Your instructions
In the entries below, find the line with "From Stdlib Require Import Numbers.DecimalString." and the line with "(** The longest". Reproduce those two lines and every line between them exactly, and nothing more.

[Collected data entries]
######
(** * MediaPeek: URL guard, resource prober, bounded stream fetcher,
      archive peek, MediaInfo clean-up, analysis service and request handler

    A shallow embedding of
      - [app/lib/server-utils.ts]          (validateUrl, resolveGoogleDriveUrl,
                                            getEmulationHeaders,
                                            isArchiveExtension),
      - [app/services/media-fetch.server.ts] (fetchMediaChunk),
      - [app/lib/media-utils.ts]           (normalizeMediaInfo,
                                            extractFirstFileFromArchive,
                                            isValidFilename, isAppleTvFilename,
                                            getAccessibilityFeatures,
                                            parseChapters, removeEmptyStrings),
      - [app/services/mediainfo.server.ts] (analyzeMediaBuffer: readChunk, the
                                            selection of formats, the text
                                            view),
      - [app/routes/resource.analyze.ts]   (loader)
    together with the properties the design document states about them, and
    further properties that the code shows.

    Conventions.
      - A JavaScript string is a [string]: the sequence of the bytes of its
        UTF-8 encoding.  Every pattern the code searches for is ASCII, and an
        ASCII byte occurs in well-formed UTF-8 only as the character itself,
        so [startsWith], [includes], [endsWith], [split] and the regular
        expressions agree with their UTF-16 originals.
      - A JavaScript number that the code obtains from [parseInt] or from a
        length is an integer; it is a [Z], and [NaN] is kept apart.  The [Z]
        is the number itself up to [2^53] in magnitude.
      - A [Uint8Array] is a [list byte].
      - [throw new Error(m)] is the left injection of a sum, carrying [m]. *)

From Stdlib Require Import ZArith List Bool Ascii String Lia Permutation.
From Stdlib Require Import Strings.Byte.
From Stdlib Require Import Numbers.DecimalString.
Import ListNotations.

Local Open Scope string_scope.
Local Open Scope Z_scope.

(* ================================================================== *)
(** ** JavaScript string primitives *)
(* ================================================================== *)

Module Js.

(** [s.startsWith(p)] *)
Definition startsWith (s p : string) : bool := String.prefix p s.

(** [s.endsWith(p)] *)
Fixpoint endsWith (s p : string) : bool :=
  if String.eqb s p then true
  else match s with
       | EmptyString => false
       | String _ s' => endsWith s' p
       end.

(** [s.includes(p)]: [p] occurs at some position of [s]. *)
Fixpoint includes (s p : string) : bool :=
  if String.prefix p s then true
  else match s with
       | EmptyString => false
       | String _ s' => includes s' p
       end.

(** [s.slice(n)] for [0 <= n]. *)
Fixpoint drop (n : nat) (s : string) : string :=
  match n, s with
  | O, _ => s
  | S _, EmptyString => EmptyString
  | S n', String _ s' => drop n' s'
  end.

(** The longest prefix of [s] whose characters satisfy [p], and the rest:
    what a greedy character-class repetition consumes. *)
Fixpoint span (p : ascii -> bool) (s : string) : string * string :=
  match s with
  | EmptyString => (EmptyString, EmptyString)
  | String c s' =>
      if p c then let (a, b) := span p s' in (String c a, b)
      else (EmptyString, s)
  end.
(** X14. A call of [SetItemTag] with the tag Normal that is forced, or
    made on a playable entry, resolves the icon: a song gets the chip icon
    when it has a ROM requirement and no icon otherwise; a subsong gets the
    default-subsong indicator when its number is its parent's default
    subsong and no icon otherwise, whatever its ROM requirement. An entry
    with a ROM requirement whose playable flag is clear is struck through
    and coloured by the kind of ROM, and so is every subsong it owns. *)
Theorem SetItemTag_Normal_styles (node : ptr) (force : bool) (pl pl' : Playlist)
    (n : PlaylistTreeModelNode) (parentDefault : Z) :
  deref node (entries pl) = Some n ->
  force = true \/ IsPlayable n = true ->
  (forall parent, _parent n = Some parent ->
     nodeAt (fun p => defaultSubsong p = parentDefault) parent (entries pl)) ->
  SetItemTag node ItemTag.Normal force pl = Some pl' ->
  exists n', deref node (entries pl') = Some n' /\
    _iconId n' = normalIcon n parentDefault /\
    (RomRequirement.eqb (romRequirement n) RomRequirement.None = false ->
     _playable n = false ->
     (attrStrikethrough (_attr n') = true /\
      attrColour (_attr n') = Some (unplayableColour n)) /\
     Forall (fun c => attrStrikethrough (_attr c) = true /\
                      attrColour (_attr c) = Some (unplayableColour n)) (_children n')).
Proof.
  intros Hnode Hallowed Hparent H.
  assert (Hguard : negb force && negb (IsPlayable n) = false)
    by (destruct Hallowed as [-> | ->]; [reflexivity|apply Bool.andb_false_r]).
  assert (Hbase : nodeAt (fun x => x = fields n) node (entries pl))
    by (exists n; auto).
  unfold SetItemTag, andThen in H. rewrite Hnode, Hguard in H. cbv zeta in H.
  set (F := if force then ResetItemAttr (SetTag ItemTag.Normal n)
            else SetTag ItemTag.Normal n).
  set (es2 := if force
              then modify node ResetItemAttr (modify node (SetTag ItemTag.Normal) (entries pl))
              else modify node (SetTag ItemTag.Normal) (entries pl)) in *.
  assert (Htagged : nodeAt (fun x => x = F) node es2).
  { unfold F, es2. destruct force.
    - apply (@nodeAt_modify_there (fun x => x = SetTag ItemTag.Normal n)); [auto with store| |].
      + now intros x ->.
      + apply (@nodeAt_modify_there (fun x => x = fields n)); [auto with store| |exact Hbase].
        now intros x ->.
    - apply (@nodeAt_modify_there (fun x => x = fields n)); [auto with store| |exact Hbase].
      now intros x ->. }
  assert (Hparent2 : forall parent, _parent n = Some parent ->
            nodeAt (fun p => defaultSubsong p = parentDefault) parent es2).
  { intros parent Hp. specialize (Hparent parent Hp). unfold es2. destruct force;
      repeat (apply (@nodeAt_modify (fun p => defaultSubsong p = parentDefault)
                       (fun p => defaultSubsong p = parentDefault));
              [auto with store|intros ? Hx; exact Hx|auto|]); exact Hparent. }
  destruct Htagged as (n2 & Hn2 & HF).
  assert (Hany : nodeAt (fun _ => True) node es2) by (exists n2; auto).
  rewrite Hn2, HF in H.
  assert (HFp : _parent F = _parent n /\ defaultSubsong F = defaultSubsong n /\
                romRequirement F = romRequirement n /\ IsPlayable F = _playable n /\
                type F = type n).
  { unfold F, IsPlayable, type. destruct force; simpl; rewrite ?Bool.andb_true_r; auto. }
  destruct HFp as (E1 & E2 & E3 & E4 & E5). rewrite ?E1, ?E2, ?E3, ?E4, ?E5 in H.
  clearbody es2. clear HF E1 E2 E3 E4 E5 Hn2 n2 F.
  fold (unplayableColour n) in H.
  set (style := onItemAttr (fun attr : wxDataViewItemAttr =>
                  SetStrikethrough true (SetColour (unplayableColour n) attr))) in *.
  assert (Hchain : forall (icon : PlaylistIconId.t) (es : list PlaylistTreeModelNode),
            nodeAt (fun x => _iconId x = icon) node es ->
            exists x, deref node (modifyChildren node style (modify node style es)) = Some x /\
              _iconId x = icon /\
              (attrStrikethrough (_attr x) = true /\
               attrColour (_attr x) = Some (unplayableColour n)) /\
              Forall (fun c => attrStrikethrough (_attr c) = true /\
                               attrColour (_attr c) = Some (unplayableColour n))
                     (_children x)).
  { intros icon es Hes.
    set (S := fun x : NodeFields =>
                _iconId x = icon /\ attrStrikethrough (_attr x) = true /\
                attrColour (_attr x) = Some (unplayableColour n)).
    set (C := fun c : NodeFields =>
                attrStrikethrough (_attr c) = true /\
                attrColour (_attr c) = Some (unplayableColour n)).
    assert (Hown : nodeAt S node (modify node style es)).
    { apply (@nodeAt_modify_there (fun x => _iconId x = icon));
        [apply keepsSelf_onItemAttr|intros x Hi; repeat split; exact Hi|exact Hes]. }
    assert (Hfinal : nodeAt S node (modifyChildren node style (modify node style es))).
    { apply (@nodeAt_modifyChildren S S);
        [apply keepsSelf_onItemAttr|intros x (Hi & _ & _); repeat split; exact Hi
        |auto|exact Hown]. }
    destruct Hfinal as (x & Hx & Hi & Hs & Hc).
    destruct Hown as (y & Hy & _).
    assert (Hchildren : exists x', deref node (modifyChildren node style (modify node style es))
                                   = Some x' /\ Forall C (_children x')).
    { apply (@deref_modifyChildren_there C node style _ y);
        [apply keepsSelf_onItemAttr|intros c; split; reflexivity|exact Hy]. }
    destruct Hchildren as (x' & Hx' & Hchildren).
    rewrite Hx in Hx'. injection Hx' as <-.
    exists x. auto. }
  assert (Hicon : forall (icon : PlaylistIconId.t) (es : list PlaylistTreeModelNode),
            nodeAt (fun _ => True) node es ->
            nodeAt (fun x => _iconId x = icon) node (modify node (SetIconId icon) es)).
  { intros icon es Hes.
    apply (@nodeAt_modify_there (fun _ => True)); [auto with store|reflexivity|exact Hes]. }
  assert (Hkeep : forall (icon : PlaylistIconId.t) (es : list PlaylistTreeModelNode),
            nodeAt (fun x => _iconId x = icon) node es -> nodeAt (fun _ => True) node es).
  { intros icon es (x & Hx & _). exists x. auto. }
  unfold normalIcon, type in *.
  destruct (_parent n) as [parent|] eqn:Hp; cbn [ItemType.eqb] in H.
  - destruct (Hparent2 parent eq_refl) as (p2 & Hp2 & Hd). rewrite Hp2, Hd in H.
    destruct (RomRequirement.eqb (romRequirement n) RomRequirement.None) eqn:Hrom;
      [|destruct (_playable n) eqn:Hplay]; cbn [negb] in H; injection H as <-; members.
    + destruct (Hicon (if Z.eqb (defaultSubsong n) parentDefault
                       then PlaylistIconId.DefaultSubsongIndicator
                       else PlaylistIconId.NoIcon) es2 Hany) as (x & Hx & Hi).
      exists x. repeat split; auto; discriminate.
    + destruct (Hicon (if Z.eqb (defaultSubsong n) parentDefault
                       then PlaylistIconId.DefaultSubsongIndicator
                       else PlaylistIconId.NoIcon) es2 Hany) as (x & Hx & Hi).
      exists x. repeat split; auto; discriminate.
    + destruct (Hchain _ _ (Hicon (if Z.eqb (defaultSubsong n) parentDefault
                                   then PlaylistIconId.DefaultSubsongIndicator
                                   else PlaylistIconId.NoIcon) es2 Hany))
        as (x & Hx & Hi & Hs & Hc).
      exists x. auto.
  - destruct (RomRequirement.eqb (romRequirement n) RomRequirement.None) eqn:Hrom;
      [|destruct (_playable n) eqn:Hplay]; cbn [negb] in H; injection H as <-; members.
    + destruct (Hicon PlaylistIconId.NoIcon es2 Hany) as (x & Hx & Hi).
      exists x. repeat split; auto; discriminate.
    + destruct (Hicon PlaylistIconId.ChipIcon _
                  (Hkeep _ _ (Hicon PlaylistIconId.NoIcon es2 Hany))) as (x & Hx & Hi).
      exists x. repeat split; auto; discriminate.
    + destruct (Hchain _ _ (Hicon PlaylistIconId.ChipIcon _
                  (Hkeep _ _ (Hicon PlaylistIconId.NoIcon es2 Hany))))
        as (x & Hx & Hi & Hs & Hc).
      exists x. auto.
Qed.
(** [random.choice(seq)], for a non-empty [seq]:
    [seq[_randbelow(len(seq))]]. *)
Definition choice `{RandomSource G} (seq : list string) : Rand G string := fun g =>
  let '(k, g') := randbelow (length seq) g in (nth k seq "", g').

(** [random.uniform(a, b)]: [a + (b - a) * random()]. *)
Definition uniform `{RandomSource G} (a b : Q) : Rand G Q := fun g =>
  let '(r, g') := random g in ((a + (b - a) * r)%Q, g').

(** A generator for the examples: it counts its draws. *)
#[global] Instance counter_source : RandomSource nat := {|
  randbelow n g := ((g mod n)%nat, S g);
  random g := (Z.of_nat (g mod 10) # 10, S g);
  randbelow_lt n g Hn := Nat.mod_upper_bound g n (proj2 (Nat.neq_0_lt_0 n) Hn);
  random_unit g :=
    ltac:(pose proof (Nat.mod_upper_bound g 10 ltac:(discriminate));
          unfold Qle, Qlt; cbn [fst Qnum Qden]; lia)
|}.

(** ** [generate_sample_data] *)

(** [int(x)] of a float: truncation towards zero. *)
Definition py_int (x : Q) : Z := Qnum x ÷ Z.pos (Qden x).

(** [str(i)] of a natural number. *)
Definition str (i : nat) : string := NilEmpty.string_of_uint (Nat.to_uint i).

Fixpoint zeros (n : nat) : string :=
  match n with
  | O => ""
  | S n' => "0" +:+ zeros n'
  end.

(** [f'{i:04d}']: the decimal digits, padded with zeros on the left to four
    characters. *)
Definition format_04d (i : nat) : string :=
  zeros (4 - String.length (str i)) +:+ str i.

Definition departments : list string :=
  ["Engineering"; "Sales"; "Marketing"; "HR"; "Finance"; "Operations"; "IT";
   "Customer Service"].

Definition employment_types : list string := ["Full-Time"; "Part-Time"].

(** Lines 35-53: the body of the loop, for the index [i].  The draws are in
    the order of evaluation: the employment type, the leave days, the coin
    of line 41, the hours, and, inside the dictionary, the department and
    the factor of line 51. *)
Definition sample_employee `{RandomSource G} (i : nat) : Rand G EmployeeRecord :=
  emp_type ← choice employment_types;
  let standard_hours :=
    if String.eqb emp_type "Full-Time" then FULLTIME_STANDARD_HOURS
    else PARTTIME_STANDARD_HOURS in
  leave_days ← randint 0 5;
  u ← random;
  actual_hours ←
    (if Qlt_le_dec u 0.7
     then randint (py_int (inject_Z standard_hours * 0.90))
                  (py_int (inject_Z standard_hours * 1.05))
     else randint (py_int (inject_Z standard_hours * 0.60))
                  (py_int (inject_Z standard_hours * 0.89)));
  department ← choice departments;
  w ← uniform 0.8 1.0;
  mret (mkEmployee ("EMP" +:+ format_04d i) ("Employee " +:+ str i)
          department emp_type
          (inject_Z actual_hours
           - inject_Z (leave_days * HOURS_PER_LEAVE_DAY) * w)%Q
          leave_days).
######
Answer section
From Stdlib Require Import Numbers.DecimalString.
Import ListNotations.

Local Open Scope string_scope.
Local Open Scope Z_scope.

(* ================================================================== *)
(** ** JavaScript string primitives *)
(* ================================================================== *)

Module Js.

(** [s.startsWith(p)] *)
Definition startsWith (s p : string) : bool := String.prefix p s.

(** [s.endsWith(p)] *)
Fixpoint endsWith (s p : string) : bool :=
  if String.eqb s p then true
  else match s with
       | EmptyString => false
       | String _ s' => endsWith s' p
       end.

(** [s.includes(p)]: [p] occurs at some position of [s]. *)
Fixpoint includes (s p : string) : bool :=
  if String.prefix p s then true
  else match s with
       | EmptyString => false
       | String _ s' => includes s' p
       end.

(** [s.slice(n)] for [0 <= n]. *)
Fixpoint drop (n : nat) (s : string) : string :=
  match n, s with
  | O, _ => s
  | S _, EmptyString => EmptyString
  | S n', String _ s' => drop n' s'
  end.

(** The longest prefix of [s] whose characters satisfy [p], and the rest:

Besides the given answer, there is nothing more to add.